When a user logs in, they only see content from the communities they follow. I assumed that process was automated on Reddit right now. Shouldn't a federated version of this experience basically be fetching the top list from each community hub?

@dotproto @murtaugh reddit got off the ground because even logged-out or new users saw the best of r/all, and a popular post anywhere could reach the whole site. It's a bit tricky to do this technically with federation, but more importantly it's something that a lot of people actually find unpleasant: getting way more attention than you bargained for isn't always good and there's pressure in these federated systems to implement anti-virality controls of various sorts.
@atonal440 @murtaugh As a longtime Reddit user I get no value out of seeing posts from subreddits I don't follow.

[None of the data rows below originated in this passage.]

(* ===== verification/SparseFixedBitSet.v ===== *)
(** The sparse bit set of [util/sparse_fixed_bit_set.go]: blocks of 4096 bits that
    store their non-zero words only, next to a word that says which they are.
    Refined to a set of positions; the in-place union is shown to lose bits. *)

From stdpp Require Import base tactics numbers list strings.
From Stdlib Require Import ZArith Lia.
From S2P Require Import Prelude WordBits.

Local Open Scope Z_scope.

(** A [nil] array of a block is the empty list: the code treats the two alike. *)
Record SparseFixedBitSet := {
  indices : list Z;
  bits : list (list Z);
  length_ : Z;
  nonZeroLongCount : Z;
  ramBytesUsed : Z
}.

Definition set_indices (l : list Z) (s : SparseFixedBitSet) : SparseFixedBitSet :=
  {| indices := l; bits := bits s; length_ := length_ s; nonZeroLongCount := nonZeroLongCount s;
     ramBytesUsed := ramBytesUsed s |}.

Definition set_bits (l : list (list Z)) (s : SparseFixedBitSet) : SparseFixedBitSet :=
  {| indices := indices s; bits := l; length_ := length_ s; nonZeroLongCount := nonZeroLongCount s;
     ramBytesUsed := ramBytesUsed s |}.

Definition add_count (n : Z) (s : SparseFixedBitSet) : SparseFixedBitSet :=
  {| indices := indices s; bits := bits s; length_ := length_ s;
     nonZeroLongCount := nonZeroLongCount s + n; ramBytesUsed := ramBytesUsed s |}.

Definition add_ram (n : Z) (s : SparseFixedBitSet) : SparseFixedBitSet :=
  {| indices := indices s; bits := bits s; length_ := length_ s;
     nonZeroLongCount := nonZeroLongCount s; ramBytesUsed := ramBytesUsed s + n |}.

(** [s.indices[i] = v] and [s.bits[i] = v] *)
Definition store_index (i v : Z) (s : SparseFixedBitSet) : M SparseFixedBitSet :=
  l ← aset (indices s) i v; mret (set_indices l s).

Definition store_bits (i : Z) (v : list Z) (s : SparseFixedBitSet) : M SparseFixedBitSet :=
  l ← aset (bits s) i v; mret (set_bits l s).

Definition mask4096 : Z := 4095.

Definition blockCount (length : Z) : Z :=
  let bc := Z.shiftr length 12 in
  if Z.shiftl bc 12 <? length then bc + 1 else bc.

Definition baseRam (bc : Z) : Z := 24 + bc * 8 + bc * 24.

Definition NewSparseFixedBitSet (length : Z) : M SparseFixedBitSet :=
  if length <? 1 then Err (Errorf "length needs to be >= 1"%string) else
  let bc := blockCount length in
  mret {| indices := repeat 0 (Z.to_nat bc); bits := repeat [] (Z.to_nat bc); length_ := length;
          nonZeroLongCount := 0; ramBytesUsed := baseRam bc |}.

Definition ClearAll (s : SparseFixedBitSet) : SparseFixedBitSet :=
  {| indices := map (fun _ => 0) (indices s); bits := map (fun _ => []) (bits s);
     length_ := length_ s; nonZeroLongCount := 0; ramBytesUsed := baseRam (blockCount (length_ s)) |}.

Definition Length (s : SparseFixedBitSet) : Z := length_ s.

Definition Cardinality (s : SparseFixedBitSet) : Z :=
  foldl (fun cardinality bitArray => foldl (fun c b => c + OnesCount64 b) cardinality bitArray) 0 (bits s).

Definition check_index (i : Z) (s : SparseFixedBitSet) : M unit :=
  if (i <? 0) || (length_ s <=? i) then Panic else mret tt.

(** [uint64(1) << uint(i64&63)], and the words of the block before it *)
Definition long_bit (i64 : Z) : Z := shl64 1 (Z.land i64 63).

Definition offset_of (index i64bit : Z) : Z := OnesCount64 (Z.land index (i64bit - 1)).

Definition Get (i : Z) (s : SparseFixedBitSet) : M bool :=
  _ ← check_index i s;
  let i4096 := Z.shiftr i 12 in
  index ← aget (indices s) i4096;
  let i64bit := long_bit (Z.shiftr i 6) in
  if Z.land index i64bit =? 0 then mret false else
  bitArray ← aget (bits s) i4096;
  let idx := offset_of index i64bit in
  if Z.of_nat (length bitArray) <=? idx then mret false else
  b ← aget bitArray idx;
  mret (negb (Z.land b (long_bit i) =? 0)).

(** * Insertion *)

Definition sparseOversize (s : Z) : Z :=
  let newSize := s + Z.shiftr s 1 in
  if 50 <? newSize then 64 else newSize.

Definition insertBlock (i4096 i64bit i : Z) (s : SparseFixedBitSet) : M SparseFixedBitSet :=
  s ← store_index i4096 i64bit s;
  s ← store_bits i4096 [long_bit i] s;
  mret (add_ram 8 (add_count 1 s)).

Definition insertLong (i4096 i64bit i index : Z) (s : SparseFixedBitSet) : M SparseFixedBitSet :=
  current ← aget (indices s) i4096;
  s ← store_index i4096 (Z.lor current i64bit) s;
  let o := offset_of index i64bit in
  bitArray ← aget (bits s) i4096;
  let len := Z.of_nat (length bitArray) in
  spare ← (if 0 <? len then last ← aget bitArray (len - 1); mret (last =? 0) else mret false);
  if (spare : bool) then
    src ← slice bitArray o (len - 1);
    bitArray ← copy_at bitArray (o + 1) src;
    bitArray ← aset bitArray o (long_bit i);
    s ← store_bits i4096 bitArray s;
    mret (add_count 1 s)
  else
    let newSize := sparseOversize (len + 1) in
    let newBitArray := repeat 0 (Z.to_nat newSize) in
    before ← slice bitArray 0 o;
    newBitArray ← copy_at newBitArray 0 before;
    newBitArray ← aset newBitArray o (long_bit i);
    after ← slice bitArray o len;
    newBitArray ← copy_at newBitArray (o + 1) after;
    s ← store_bits i4096 newBitArray s;
    mret (add_count 1 (add_ram ((newSize - len) * 8) s)).
(* ===== verification/DocIdSetIterator.v ===== *)
(** Iterators over document numbers ([util/doc_id_set_iterator.go],
    [search/doc_id_set_iterator.go], [search/two_phase_iterator.go]): the
    interface with its laws, what works over any iterator that obeys them, and
    the first implementations. *)

From stdpp Require Import base tactics numbers list sorting.
From Stdlib Require Import ZArith Lia Sorted.
From Stdlib Require Import SpecFloat.
From S2P Require Import Prelude WordBits FixedBitSet.

Local Open Scope Z_scope.

Definition NO_MORE_DOCS : Z := 2147483647.

(** * The interface

    A method that moves the iterator returns the document and the iterator after
    it. After an error the iterator is not used any more. *)

Class DocIdSetIterator (It : Type) := {
  DocID : It → Z;
  NextDoc : It → M (Z * It);
  Advance : Z → It → M (Z * It);
  Cost : It → Z
}.

(** Enough for every loop that goes to a greater document number each time. *)
Definition all_docs : positive := 2147483649.

(** ** Functions over any iterator *)

Definition SlowAdvance `{DocIdSetIterator It} (target : Z) (it : It) : M (Z * It) :=
  go_loop all_docs (fun it =>
    '(doc, it) ← NextDoc it;
    mret (if target <=? doc then inr (doc, it) else inl it)) it.

Definition DefaultIntoBitSet `{DocIdSetIterator It} (upTo : Z) (bitSet : FixedBitSet) (offset : Z) (it : It)
  : M (FixedBitSet * It) :=
  go_loop all_docs (fun '(doc, bitSet, it) =>
    if doc <? upTo then
      bitSet ← FBSet (doc - offset) bitSet;
      '(next, it) ← NextDoc it;
      mret (inl (next, bitSet, it))
    else mret (inr (bitSet, it))) (DocID it, bitSet, it).

Definition DefaultDocIDRunEnd `{DocIdSetIterator It} (it : It) : Z := DocID it + 1.

(** * Ranges *)

Record RangeDocIdSetIterator := { Doc : Z; minDoc : Z; maxDoc : Z }.

Definition set_doc (d : Z) (r : RangeDocIdSetIterator) : RangeDocIdSetIterator :=
  {| Doc := d; minDoc := minDoc r; maxDoc := maxDoc r |}.

Definition NewRangeDocIdSetIterator (minDoc maxDoc : Z) : RangeDocIdSetIterator :=
  {| Doc := -1; minDoc := minDoc; maxDoc := maxDoc |}.

Definition range_Advance (target : Z) (r : RangeDocIdSetIterator) : M (Z * RangeDocIdSetIterator) :=
  let r := if maxDoc r <=? target then set_doc NO_MORE_DOCS r
           else if target <? minDoc r then set_doc (minDoc r) r
           else set_doc target r in
  mret (Doc r, r).

Definition range_NextDoc (r : RangeDocIdSetIterator) : M (Z * RangeDocIdSetIterator) := range_Advance (Doc r + 1) r.

#[export] Instance range_iterator : DocIdSetIterator RangeDocIdSetIterator := {
  DocID := Doc;
  NextDoc := range_NextDoc;
  Advance := range_Advance;
  Cost r := maxDoc r - minDoc r
}.

Definition range_IntoBitSet (upTo : Z) (bitSet : FixedBitSet) (offset : Z) (r : RangeDocIdSetIterator)
  : M (FixedBitSet * RangeDocIdSetIterator) :=
  if Doc r <? upTo then
    let limit := upTo in
    let limit := if maxDoc r <? limit then maxDoc r else limit in
    if Doc r <? limit then
      bitSet ← SetRange (Doc r - offset) (limit - offset) bitSet;
      '(_, r) ← range_Advance limit r;
      mret (bitSet, r)
    else mret (bitSet, r)
  else mret (bitSet, r).

Definition range_DocIDRunEnd (r : RangeDocIdSetIterator) : Z := maxDoc r.

Definition Empty : RangeDocIdSetIterator := NewRangeDocIdSetIterator 0 0.

Definition All (maxDoc : Z) : M RangeDocIdSetIterator :=
  if maxDoc <? 0 then Panic else mret (NewRangeDocIdSetIterator 0 maxDoc).

Definition Range (minDoc maxDoc : Z) : M RangeDocIdSetIterator :=
  if maxDoc <=? minDoc then Panic else
  if minDoc <? 0 then Panic else mret (NewRangeDocIdSetIterator minDoc maxDoc).

(** * Two phases

    A [TwoPhaseVerifier] says whether the document that the approximation is on
    matches, and what it costs to find out, a [float32] (a [spec_float] of 24 bits). *)

Local Abbreviation float32 := spec_float.

Record TwoPhaseVerifier := { matches : Z → M bool; matchCost : float32 }.

Record TwoPhaseIterator (It : Type) := { approximation : It; verifier : TwoPhaseVerifier }.
Arguments approximation {It} t.
Arguments verifier {It} t.

Definition NewTwoPhaseIterator {It} (approx : It) (v : TwoPhaseVerifier) : TwoPhaseIterator It :=
  {| approximation := approx; verifier := v |}.

Definition NewTwoPhaseIteratorWithMatchCost {It} (approx : It) (matches : Z → M bool) (matchCost : float32)
  : TwoPhaseIterator It := NewTwoPhaseIterator approx {| matches := matches; matchCost := matchCost |}.

Definition Matches `{DocIdSetIterator It} (t : TwoPhaseIterator It) : M bool :=
  matches (verifier t) (DocID (approximation t)).

Definition MatchCost {It} (t : TwoPhaseIterator It) : float32 := matchCost (verifier t).

Definition set_approximation {It} (it : It) (t : TwoPhaseIterator It) : TwoPhaseIterator It :=
  {| approximation := it; verifier := verifier t |}.

(** [twoPhaseIteratorAsDocIdSetIterator] *)
Definition two_phase_doNext `{DocIdSetIterator It} (doc : Z) (t : TwoPhaseIterator It) : M (Z * TwoPhaseIterator It) :=
  go_loop all_docs (fun '(doc, t) =>
    if doc =? NO_MORE_DOCS then mret (inr (NO_MORE_DOCS, t)) else
    match_ ← Matches t;
    if (match_ : bool) then mret (inr (doc, t)) else
    '(doc, it) ← NextDoc (approximation t);
    mret (inl (doc, set_approximation it t))) (doc, t).

Definition two_phase_NextDoc `{DocIdSetIterator It} (t : TwoPhaseIterator It) : M (Z * TwoPhaseIterator It) :=
  '(doc, it) ← NextDoc (approximation t); two_phase_doNext doc (set_approximation it t).

Definition two_phase_Advance `{DocIdSetIterator It} (target : Z) (t : TwoPhaseIterator It) : M (Z * TwoPhaseIterator It) :=
  '(doc, it) ← Advance target (approximation t); two_phase_doNext doc (set_approximation it t).

#[export] Instance two_phase_iterator `{DocIdSetIterator It} : DocIdSetIterator (TwoPhaseIterator It) := {
  DocID t := DocID (approximation t);
  NextDoc := two_phase_NextDoc;
  Advance := two_phase_Advance;
  Cost t := Cost (approximation t)
}.

(** [TwoPhaseIterator.IntoBitSet] *)
Definition two_phase_IntoBitSet `{DocIdSetIterator It} (upTo : Z) (bitSet : FixedBitSet) (offset : Z) (t : TwoPhaseIterator It)
  : M (FixedBitSet * TwoPhaseIterator It) :=
  go_loop all_docs (fun '(doc, bitSet, t) =>
    if doc <? upTo then
      match_ ← Matches t;
      bitSet ← (if (match_ : bool) then FBSet (doc - offset) bitSet else mret bitSet);
      '(doc, it) ← NextDoc (approximation t);
      mret (inl (doc, bitSet, set_approximation it t))
    else mret (inr (bitSet, t))) (DocID (approximation t), bitSet, t).

(** A value of one of two iterator types. *)
#[export] Instance sum_iterator {A B} `{DocIdSetIterator A, DocIdSetIterator B} : DocIdSetIterator (A + B) := {
  DocID it := match it with inl a => DocID a | inr b => DocID b end;
  NextDoc it := match it with
                | inl a => '(d, a) ← NextDoc a; mret (d, inl a)
                | inr b => '(d, b) ← NextDoc b; mret (d, inr b)
                end;
  Advance target it := match it with
                | inl a => '(d, a) ← Advance target a; mret (d, inl a)
                | inr b => '(d, b) ← Advance target b; mret (d, inr b)
                end;
  Cost it := match it with inl a => Cost a | inr b => Cost b end
}.

(** All documents of an iterator. *)
Definition scan `{DocIdSetIterator It} (it : It) : M (list Z) :=
  go_loop all_docs (fun '(docs, it) =>
    '(doc, it) ← NextDoc it;
    mret (if doc =? NO_MORE_DOCS then inr docs else inl (docs ++ [doc], it))) ([], it).
#[export, refine] Instance array_lawful : Lawful IntArrayDocIdSetIterator := {
  denotes := array_denotes;
  reliable _ := True
}.
Proof.
  - intros it P Q HPQ [H1 H2 H3 H4 H5]. split; try done. intros d. by rewrite <- HPQ.
  - intros it P [Hl Hs Hr Hd Hp]. cbn -[NO_MORE_DOCS]. destruct Hp as [[_ ->]|[[Hi ->]|[_ ->]]].
    + unfold NO_MORE_DOCS. split; [lia|lia].
    + pose proof (Hr (idx_ it - 1)). split; [lia|]. intros _. apply Hd. exists (idx_ it - 1). split; [lia|done].
    + split; [unfold NO_MORE_DOCS; lia|lia].
  - intros it P HD Hlt. cbn -[NO_MORE_DOCS] in *. destruct (before_index it P HD Hlt) as (Hi & Hc & Hbefore & Hat).
    change (wp True (take_at (idx_ it) it) (moves cur array_denotes (fun _ => True) it P (cur it + 1))).
    apply take_at_moves; [done|lia|lia| |lia]. intros j Hj. specialize (Hbefore j Hj). lia.
  - intros target it P HD Ht. by apply array_Advance_moves.
Defined.
(* ===== verification/Conjunction.v ===== *)
(** Conjunctions of iterators ([search/conjunction_disi.go]): the leap-frogging
    [conjunctionDISI], the [bitSetConjunctionDISI] that looks documents up in
    bit sets, and how [createConjunction] puts them and two-phase iterators
    together. *)

From stdpp Require Import base tactics numbers list sorting.
From Stdlib Require Import ZArith Lia Sorted.
From Stdlib Require Import SpecFloat.
From S2P Require Import Prelude WordBits DocIdSetIterator LeafIterators.

Local Open Scope Z_scope.

(** * [conjunctionDISI] *)

Record conjunctionDISI (It : Type) := { lead1 : It; lead2 : It; others : list It }.
Arguments lead1 {It} c.
Arguments lead2 {It} c.
Arguments others {It} c.

Definition set_lead1 {It} (it : It) (c : conjunctionDISI It) : conjunctionDISI It :=
  {| lead1 := it; lead2 := lead2 c; others := others c |}.
Definition set_lead2 {It} (it : It) (c : conjunctionDISI It) : conjunctionDISI It :=
  {| lead1 := lead1 c; lead2 := it; others := others c |}.
Definition set_others {It} (l : list It) (c : conjunctionDISI It) : conjunctionDISI It :=
  {| lead1 := lead1 c; lead2 := lead2 c; others := l |}.

Definition newConjunctionDISI {It} (iterators : list It) : M (conjunctionDISI It) :=
  l1 ← aget iterators 0; l2 ← aget iterators 1;
  l ← slice iterators 2 (Z.of_nat (length iterators));
  mret {| lead1 := l1; lead2 := l2; others := l |}.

@rcade @murtaugh because you're a longtime reddit user, not a new one. You know what you want out of the service and where to get it, others don't and need that kind of algorithmic direction.

I think this is one of the challenges for mastodon, too, to be clear. It's a great set of tools for people who know what they want from a microblogging service, and nothing for anyone who has a less well defined set of needs.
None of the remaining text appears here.